Women and their loved ones may feel frightened, angry, or depressed- These are normal reactions that people have when faced with a serious health problem. Others in the same situation have found that they cope with their emotions better if they can talk openly about their illness and their feelings with those who love them.
Concerns about what the future holds as well as worries about tests, treatments, a hospital stay, and medical bills-are common. Talking with doctors, nurses, or other members of the health care team may help to calm fears and ease confusion. A woman can take an active part in decisions about her medical care by asking questions about breast cancer and her treatment choices- Patients, family members, and friends often find it helpful to write down questions to ask the doctor as they think of them. Taking notes during visits to the doctor helps them remember what was said.
Patients should ask the doctor to explain anything that is not clear. Patients have many important questions, and the doctor is the best person to answer them. Most women ask about the extent of their cancer, how it can be treated, and how successful the treatment is likely to be.
These are some other questions to ask the doctor:
Sometimes women who have had breast cancer are worried, especially after surgery, that the changes to their bodies will affect not only how they look but how other people feel about them. They may worry about holding a job, caring for their families, or starting new relationships. Concerns about sex can be upsetting, too.
Sharing these feelings with loved ones can help everyone feel more at ease, opening the way for others to show their concern and offer their support. Many patients feel that it helps to talk with others who are facing problems like theirs. Women can meet other breast cancer patients through self help and support groups such as those described in the next section.
The doctor is the best person to give advice about treatment, working, or limiting daily activities. If it is hard to talk with the doctor about feelings or other very personal matters, it may be helpful to speak with a nurse, social worker, counselor, or member of the clergy.

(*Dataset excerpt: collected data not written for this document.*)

Lemma sendFromOneAddress_signs_every_input_witness :
  exists t,
    tx (snd (sendFromOneAddress
               (Prv := Sample.provider 80000 (Some Sample.spendable) (Some Sample.accepted))
               Sample.this Sample.payment_args initial_state)) = Some t /\
    tb_inputs t = map input_pair Sample.spendable /\
    map fst (tb_signed t) = [0; 1]%nat.
Proof.
  destruct (sendFromOneAddress_signs_every_input
              (Prv := Sample.provider 80000 (Some Sample.spendable) (Some Sample.accepted))
              Sample.this Sample.payment_args initial_state Sample.spendable
              (final_draft Sample.this Sample.payment_args Sample.spendable))
    as (Htx & _ & Hin & Hsig & _).
  - reflexivity.
  - reflexivity.
  - vm_compute. discriminate.
  - reflexivity.
  - eexists. split; [exact Htx|]. split; [exact Hin|]. exact Hsig.
Defined.

(** A destination the library does not take for an address: the fetch is
    the only request, nothing is posted. *)
Lemma sendFromOneAddress_requests_witness :
  requests (snd (sendFromOneAddress
                   (Prv := Sample.provider 80000 (Some Sample.spendable) (Some Sample.accepted))
                   Sample.this Sample.bad_destination_args initial_state))
  = [GET (UNSPENT_OUTPUTS "1BgGZ9tcN4rm9KBzDn7KprQz87SZ26SAMH")].
Proof.
  exact (proj1 (sendFromOneAddress_requests
                  (Prv := Sample.provider 80000 (Some Sample.spendable) (Some Sample.accepted))
                  Sample.this Sample.bad_destination_args initial_state)).
Defined.

Lemma sendFromOneAddress_catches_request_failures_witness :
  fst (sendFromOneAddress (Prv := Sample.provider_down)
         Sample.this Sample.pay_args initial_state)
  <> Thrown (RequestFailed (UNSPENT_OUTPUTS "old")).
Proof.
  exact (sendFromOneAddress_catches_request_failures (Prv := Sample.provider_down)
           Sample.this Sample.pay_args initial_state (UNSPENT_OUTPUTS "old")).
Defined.
(** The instance with another camera-embedding table. *)
Definition with_cams_embeds (self : BEVTransformer pyobj) (table : tensor)
  : BEVTransformer pyobj :=
  {| encoder := encoder self;
     encoder_key_padding_mask := encoder_key_padding_mask self;
     decoder := decoder self;
     only_encoder := only_encoder self;
     embed_dims := embed_dims self;
     num_feature_levels := num_feature_levels self;
     num_cams := num_cams self;
     Z_range := Z_range self;
     D_samples := D_samples self;
     rotate_prev_bev := rotate_prev_bev self;
     use_can_bus := use_can_bus self;
     can_bus_norm := can_bus_norm self;
     use_shift := use_shift self;
     use_cams_embeds := use_cams_embeds self;
     level_embeds := level_embeds self;
     cams_embeds := table;
     reference_points := reference_points self;
     can_bus_mlp := can_bus_mlp self |}.

(** The instance constructed with other values of [use_shift] and
    [rotate_prev_bev]. *)
Definition with_flags (self : BEVTransformer pyobj) (shift_flag rotate_flag : pyval)
  : BEVTransformer pyobj :=
  {| encoder := encoder self;
     encoder_key_padding_mask := encoder_key_padding_mask self;
     decoder := decoder self;
     only_encoder := only_encoder self;
     embed_dims := embed_dims self;
     num_feature_levels := num_feature_levels self;
     num_cams := num_cams self;
     Z_range := Z_range self;
     D_samples := D_samples self;
     rotate_prev_bev := rotate_flag;
     use_can_bus := use_can_bus self;
     can_bus_norm := can_bus_norm self;
     use_shift := shift_flag;
     use_cams_embeds := use_cams_embeds self;
     level_embeds := level_embeds self;
     cams_embeds := cams_embeds self;
     reference_points := reference_points self;
     can_bus_mlp := can_bus_mlp self |}.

Living with any serious illness can be difficult and challenging. The public library is a good source of books and articles on living with cancer. Cancer patients and their families can also find helpful suggestions in the NCI booklet Taking Time.
Doctors often talk about "surviving" cancer, or they may use the term "remission" rather than "cure" Even though many breast cancer patients recover completely, doctors use these terms because cancer can recur. It is normal for patients to be concerned about their futures. Sometimes patients use statistics they have heard to try to figure out their own chances of being cured. It is important to remember, however, that statistics are averages. They are based on the experiences of large numbers of patients, and no two cancer patients are alike. Only the doctor who takes care of the patient knows enough about her case to discuss her chance of recovery (prognosis).
Causes and Prevention Breast cancer is the second leading cause of cancer deaths among women in the United States (lung cancer is the first). About 1 woman in 10 will develop breast cancer at some time in her life. (Breast cancer also affects about 900 men each year.)
Doctors can seldom explain why one woman gets breast cancer and another doesn't. It is clear, however, that breast cancer is not caused by bumping, bruising, or touching the breast. And it is not contagious; no one can "catch" breast cancer from another person.
Although scientists do not know exactly why breast cancer develops, they know some things increase a woman's chances of getting the disease:
* Age About 75 percent of all breast cancers are found in women over the age of 50. The disease is uncommon in women under the age of 35 and quite rare under the age of 20.
*Family history. The risk of getting breast cancer doubles for a woman whose mother or sister has had the disease. If the mother's cancer began before meno pause, her daughter's risk is somewhat higher.
* Personal history. Having cancer in one breast means that the risk of getting cancer in the other breast is about four to five times higher than the average. About 15 percent of women treated for cancer in one breast are likely to get cancer in the other breast later on.
Other risk factors include having the first menstrual period at an early age, having a late menopause, having the first child after the age of 30, and never having children.
Recent research suggests that a person's diet may affect the chances of getting some types of cancer. Breast cancer appears more likely to occur in women whose diet is high in fat. Many scientists believe that avoiding a high-fat diet, eating well-balanced meals, and maintaining ideal weight can lower a woman's risk of cancer. (Diet guidelines are in NCI 's Diet, Nutrition, and Cancer Prevention: The Good News.) The ordinary lumpiness that many women have in their breasts (also called benign breast condition) does not increase the risk of breast cancer.